*** GIVEN RECORDS Section Begins ***
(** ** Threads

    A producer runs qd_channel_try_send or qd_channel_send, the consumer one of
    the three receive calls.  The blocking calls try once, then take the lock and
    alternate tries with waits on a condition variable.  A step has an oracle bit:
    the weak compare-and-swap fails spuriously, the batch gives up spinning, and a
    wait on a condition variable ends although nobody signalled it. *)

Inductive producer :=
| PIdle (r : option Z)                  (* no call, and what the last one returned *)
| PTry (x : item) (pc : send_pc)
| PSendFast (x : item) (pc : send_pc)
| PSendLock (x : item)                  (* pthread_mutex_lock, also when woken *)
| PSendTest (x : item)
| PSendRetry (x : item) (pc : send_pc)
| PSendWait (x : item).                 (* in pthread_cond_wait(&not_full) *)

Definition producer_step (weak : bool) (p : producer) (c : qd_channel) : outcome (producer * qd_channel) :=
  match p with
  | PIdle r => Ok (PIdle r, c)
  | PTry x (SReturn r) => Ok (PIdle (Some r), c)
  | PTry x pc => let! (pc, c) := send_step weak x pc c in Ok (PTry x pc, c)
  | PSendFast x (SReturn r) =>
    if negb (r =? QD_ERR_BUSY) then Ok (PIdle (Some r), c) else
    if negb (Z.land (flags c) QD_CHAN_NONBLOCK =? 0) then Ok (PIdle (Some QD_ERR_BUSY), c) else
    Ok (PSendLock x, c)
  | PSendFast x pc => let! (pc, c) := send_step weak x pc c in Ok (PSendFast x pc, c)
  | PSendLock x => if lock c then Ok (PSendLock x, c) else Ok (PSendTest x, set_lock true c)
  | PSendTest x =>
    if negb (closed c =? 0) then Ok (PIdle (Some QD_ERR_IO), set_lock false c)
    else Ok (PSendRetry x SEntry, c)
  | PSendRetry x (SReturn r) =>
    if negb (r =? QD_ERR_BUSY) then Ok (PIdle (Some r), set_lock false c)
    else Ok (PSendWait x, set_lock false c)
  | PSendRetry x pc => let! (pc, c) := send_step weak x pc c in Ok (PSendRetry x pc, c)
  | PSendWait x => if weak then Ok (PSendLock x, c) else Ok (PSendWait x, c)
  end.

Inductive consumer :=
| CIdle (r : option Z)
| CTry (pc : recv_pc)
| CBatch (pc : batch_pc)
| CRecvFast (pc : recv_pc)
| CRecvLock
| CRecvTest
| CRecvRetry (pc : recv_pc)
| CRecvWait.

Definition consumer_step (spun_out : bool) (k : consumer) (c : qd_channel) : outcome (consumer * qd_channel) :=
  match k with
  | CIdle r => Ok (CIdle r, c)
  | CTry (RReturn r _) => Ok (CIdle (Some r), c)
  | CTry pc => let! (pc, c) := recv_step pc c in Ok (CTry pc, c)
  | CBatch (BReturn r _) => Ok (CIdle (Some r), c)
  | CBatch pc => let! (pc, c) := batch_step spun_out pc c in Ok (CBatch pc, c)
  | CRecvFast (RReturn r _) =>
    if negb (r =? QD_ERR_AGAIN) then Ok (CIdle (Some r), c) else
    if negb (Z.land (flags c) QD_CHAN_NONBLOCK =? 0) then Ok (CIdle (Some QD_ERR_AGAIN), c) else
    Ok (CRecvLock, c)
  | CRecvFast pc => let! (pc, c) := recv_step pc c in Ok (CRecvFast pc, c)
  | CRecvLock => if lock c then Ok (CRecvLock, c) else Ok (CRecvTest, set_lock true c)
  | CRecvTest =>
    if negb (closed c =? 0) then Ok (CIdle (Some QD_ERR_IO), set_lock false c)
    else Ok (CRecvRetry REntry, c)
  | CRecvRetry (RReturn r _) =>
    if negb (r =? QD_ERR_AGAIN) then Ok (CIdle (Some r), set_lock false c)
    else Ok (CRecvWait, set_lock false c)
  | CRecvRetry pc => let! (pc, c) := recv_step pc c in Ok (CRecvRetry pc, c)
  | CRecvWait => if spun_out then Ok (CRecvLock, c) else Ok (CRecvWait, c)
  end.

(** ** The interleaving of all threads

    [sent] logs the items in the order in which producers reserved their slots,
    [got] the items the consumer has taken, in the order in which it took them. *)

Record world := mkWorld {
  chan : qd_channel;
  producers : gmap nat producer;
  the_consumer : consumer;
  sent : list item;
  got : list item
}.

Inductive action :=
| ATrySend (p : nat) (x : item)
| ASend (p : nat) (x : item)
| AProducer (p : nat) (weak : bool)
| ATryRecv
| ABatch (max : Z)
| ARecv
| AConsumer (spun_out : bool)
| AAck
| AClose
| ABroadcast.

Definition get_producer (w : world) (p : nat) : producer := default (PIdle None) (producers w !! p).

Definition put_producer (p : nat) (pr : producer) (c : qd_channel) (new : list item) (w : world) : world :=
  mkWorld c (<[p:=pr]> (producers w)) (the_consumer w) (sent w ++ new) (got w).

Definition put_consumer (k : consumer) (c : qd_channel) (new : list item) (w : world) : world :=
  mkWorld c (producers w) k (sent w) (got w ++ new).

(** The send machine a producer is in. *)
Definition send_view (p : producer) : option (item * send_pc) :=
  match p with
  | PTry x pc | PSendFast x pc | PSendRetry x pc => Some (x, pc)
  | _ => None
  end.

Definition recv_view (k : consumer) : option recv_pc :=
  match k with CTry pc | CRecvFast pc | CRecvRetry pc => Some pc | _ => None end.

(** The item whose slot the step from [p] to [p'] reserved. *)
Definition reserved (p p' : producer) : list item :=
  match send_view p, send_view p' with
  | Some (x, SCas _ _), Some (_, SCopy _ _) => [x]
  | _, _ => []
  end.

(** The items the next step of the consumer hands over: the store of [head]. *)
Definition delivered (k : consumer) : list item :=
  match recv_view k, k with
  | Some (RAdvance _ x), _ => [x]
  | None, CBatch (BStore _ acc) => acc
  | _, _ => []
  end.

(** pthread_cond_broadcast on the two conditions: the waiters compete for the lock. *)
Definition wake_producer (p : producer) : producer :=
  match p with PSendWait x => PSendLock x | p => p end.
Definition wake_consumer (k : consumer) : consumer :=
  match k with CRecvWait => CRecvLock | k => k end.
*** GIVEN RECORDS Section Ends ***
*** GIVEN RECORDS Section Begins ***
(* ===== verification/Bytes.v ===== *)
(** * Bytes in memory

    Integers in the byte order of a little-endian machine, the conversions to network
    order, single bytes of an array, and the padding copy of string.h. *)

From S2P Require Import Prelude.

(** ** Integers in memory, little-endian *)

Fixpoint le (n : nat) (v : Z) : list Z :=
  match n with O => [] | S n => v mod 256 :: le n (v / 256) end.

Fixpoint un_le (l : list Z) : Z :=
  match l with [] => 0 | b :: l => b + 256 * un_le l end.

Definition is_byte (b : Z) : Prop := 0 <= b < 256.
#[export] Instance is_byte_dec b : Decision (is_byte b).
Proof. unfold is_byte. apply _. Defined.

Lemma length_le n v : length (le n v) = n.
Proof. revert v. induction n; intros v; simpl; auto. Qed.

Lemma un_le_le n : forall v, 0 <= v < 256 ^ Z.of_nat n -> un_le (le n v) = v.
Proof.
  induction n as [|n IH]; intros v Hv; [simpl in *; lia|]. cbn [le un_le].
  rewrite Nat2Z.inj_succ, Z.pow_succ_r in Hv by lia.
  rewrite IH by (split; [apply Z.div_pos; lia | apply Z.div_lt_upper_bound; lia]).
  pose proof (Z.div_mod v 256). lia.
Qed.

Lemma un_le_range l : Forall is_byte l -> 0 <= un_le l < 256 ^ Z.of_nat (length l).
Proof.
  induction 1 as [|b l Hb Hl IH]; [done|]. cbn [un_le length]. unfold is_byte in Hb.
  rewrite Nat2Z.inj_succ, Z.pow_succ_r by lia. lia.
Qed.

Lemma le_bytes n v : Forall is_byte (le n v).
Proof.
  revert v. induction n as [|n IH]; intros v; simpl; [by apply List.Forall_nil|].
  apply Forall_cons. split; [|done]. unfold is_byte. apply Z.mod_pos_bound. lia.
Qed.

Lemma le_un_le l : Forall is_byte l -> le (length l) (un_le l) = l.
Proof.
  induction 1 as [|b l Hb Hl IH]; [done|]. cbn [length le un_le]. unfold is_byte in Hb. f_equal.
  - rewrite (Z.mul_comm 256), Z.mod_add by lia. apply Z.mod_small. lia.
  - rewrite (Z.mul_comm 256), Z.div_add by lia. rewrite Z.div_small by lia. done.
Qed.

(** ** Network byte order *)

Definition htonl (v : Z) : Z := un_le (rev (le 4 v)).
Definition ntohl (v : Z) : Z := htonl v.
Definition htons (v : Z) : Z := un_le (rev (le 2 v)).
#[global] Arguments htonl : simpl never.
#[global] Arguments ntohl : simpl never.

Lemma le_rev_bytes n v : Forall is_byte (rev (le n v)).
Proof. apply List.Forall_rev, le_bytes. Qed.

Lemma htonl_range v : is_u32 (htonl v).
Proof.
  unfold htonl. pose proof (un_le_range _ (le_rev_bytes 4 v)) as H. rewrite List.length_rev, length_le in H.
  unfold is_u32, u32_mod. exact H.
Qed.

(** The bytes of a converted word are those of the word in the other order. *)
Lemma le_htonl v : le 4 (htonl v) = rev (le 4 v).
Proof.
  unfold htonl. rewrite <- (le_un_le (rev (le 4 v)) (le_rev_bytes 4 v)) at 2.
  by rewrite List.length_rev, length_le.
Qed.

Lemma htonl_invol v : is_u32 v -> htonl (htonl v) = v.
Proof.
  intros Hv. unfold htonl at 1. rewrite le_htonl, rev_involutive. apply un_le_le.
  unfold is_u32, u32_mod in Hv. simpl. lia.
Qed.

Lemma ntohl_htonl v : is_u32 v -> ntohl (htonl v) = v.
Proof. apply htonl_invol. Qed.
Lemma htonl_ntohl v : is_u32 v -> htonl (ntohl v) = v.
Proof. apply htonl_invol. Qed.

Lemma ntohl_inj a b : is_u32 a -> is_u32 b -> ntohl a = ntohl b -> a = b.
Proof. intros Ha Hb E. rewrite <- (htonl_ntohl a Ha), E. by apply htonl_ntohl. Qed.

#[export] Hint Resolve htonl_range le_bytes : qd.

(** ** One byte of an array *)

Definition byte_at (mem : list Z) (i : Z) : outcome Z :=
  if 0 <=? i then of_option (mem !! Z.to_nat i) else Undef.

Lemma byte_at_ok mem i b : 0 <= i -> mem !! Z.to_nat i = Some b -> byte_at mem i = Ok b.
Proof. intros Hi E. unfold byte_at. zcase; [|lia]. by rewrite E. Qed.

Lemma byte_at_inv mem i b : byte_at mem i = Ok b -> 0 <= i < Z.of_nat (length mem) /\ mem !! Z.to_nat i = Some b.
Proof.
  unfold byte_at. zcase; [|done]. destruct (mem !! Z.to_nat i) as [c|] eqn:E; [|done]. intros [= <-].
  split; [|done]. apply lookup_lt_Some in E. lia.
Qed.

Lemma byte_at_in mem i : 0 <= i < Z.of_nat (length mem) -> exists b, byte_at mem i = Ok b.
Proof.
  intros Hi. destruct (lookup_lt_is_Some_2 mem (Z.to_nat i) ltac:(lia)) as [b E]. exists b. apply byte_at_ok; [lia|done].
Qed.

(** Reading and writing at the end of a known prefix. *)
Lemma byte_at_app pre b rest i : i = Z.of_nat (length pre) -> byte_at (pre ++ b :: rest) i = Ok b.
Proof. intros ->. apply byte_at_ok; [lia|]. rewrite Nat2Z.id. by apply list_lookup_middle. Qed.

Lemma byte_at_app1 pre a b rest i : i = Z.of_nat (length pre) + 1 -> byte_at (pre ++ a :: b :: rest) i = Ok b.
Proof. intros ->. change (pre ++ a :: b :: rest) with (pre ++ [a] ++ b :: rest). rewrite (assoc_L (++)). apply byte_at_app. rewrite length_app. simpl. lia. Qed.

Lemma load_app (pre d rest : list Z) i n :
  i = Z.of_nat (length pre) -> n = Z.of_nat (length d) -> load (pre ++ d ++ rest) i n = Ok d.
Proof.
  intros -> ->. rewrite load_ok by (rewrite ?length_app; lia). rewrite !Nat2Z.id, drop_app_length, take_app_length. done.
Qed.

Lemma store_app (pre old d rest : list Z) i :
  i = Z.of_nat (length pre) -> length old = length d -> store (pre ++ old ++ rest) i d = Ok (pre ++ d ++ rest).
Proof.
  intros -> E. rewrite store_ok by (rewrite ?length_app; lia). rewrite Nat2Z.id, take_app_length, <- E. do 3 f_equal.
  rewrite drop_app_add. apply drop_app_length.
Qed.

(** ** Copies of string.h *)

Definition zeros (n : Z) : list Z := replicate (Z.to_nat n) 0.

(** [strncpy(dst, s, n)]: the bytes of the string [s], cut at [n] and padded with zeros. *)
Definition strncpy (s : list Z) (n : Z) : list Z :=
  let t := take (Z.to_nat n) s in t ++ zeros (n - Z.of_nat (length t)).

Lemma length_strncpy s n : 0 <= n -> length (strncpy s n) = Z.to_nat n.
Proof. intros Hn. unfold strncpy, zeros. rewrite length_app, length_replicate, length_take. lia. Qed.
*** GIVEN RECORDS Section Ends ***
*** GIVEN RECORDS Section Begins ***
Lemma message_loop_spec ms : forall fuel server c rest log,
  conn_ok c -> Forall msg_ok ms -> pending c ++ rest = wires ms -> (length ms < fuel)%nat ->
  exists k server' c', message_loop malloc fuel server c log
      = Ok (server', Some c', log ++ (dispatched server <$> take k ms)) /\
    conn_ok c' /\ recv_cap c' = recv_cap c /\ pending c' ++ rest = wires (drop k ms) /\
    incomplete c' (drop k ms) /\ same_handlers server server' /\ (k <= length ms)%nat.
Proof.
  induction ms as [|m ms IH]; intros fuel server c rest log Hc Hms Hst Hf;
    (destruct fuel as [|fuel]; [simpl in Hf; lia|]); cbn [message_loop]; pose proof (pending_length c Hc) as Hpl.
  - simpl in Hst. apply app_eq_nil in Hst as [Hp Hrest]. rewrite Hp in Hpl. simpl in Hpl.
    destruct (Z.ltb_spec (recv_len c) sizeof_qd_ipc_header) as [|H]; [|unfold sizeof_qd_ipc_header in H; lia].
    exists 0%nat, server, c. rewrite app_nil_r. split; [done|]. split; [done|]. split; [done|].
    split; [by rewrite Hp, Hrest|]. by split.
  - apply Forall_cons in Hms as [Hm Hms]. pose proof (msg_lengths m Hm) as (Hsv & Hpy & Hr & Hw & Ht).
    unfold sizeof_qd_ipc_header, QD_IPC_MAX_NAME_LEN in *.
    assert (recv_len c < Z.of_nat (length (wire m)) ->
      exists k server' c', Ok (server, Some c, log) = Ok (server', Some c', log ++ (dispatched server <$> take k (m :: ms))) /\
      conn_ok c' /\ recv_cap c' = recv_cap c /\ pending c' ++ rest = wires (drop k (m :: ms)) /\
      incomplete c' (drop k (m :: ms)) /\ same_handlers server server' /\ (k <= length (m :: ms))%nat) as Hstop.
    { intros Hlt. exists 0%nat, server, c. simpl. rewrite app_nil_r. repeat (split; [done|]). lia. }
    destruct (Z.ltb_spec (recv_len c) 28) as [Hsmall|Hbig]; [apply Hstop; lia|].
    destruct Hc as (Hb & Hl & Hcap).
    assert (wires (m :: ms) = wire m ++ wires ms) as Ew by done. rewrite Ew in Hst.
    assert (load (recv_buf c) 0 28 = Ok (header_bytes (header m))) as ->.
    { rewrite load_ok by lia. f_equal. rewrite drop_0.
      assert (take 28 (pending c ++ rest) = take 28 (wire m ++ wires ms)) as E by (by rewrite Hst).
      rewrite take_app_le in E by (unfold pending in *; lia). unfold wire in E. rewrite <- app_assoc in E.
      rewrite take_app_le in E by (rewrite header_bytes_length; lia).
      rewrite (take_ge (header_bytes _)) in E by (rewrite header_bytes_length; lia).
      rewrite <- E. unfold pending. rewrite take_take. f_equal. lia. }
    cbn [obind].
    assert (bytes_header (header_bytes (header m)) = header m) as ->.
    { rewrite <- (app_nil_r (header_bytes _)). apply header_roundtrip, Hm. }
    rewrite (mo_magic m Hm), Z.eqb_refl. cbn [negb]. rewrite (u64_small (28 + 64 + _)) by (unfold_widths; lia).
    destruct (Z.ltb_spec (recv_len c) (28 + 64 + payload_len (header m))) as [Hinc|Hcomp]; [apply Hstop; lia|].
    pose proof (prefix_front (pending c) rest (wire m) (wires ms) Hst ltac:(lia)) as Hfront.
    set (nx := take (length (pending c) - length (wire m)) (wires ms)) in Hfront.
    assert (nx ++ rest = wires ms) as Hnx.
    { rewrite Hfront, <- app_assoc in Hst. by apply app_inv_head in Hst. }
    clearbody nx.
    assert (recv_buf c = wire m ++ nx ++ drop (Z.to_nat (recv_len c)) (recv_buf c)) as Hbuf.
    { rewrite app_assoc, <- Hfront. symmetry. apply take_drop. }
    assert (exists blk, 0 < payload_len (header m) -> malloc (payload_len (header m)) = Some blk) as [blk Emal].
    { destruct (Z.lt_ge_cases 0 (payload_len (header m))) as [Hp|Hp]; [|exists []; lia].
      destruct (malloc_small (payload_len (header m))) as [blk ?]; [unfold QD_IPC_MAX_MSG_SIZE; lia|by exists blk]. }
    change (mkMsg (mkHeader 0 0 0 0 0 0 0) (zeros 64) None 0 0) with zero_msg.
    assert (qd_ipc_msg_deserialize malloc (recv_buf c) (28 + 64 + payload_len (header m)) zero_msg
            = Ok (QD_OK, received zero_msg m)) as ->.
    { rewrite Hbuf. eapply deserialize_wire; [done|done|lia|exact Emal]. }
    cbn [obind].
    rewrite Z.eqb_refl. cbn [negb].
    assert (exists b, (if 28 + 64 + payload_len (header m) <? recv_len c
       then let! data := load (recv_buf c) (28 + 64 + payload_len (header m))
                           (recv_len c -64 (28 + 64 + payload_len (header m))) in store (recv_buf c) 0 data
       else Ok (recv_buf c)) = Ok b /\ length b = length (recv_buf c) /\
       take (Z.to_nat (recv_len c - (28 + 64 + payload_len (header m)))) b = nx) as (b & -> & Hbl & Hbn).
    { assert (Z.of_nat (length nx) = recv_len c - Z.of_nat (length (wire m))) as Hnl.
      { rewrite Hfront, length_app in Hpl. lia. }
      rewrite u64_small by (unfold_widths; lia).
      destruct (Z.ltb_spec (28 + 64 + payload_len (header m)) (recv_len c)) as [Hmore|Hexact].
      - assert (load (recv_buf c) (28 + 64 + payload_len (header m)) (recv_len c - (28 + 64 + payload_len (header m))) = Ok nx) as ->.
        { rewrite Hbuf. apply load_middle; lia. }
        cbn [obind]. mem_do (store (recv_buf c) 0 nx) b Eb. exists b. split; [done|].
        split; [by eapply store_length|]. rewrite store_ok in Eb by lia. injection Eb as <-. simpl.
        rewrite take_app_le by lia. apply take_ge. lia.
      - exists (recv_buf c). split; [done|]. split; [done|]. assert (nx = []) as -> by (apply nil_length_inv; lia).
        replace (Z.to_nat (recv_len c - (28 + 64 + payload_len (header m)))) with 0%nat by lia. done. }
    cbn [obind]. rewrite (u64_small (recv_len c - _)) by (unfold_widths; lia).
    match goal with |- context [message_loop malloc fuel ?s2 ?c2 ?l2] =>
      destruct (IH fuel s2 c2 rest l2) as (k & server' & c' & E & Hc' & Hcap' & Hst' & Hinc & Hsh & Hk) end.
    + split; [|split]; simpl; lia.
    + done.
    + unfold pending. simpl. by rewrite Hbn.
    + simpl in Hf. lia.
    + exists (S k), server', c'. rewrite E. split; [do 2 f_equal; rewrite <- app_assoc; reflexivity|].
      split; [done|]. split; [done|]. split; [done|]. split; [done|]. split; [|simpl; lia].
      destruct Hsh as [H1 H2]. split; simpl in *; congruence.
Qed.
*** GIVEN RECORDS Section Ends ***
WHAT IS BEING ASKED: Write out every line from the data above that includes "Emal".

OUTPUT OF THE EXERCISE:
    assert (exists blk, 0 < payload_len (header m) -> malloc (payload_len (header m)) = Some blk) as [blk Emal].
    { rewrite Hbuf. eapply deserialize_wire; [done|done|lia|exact Emal]. }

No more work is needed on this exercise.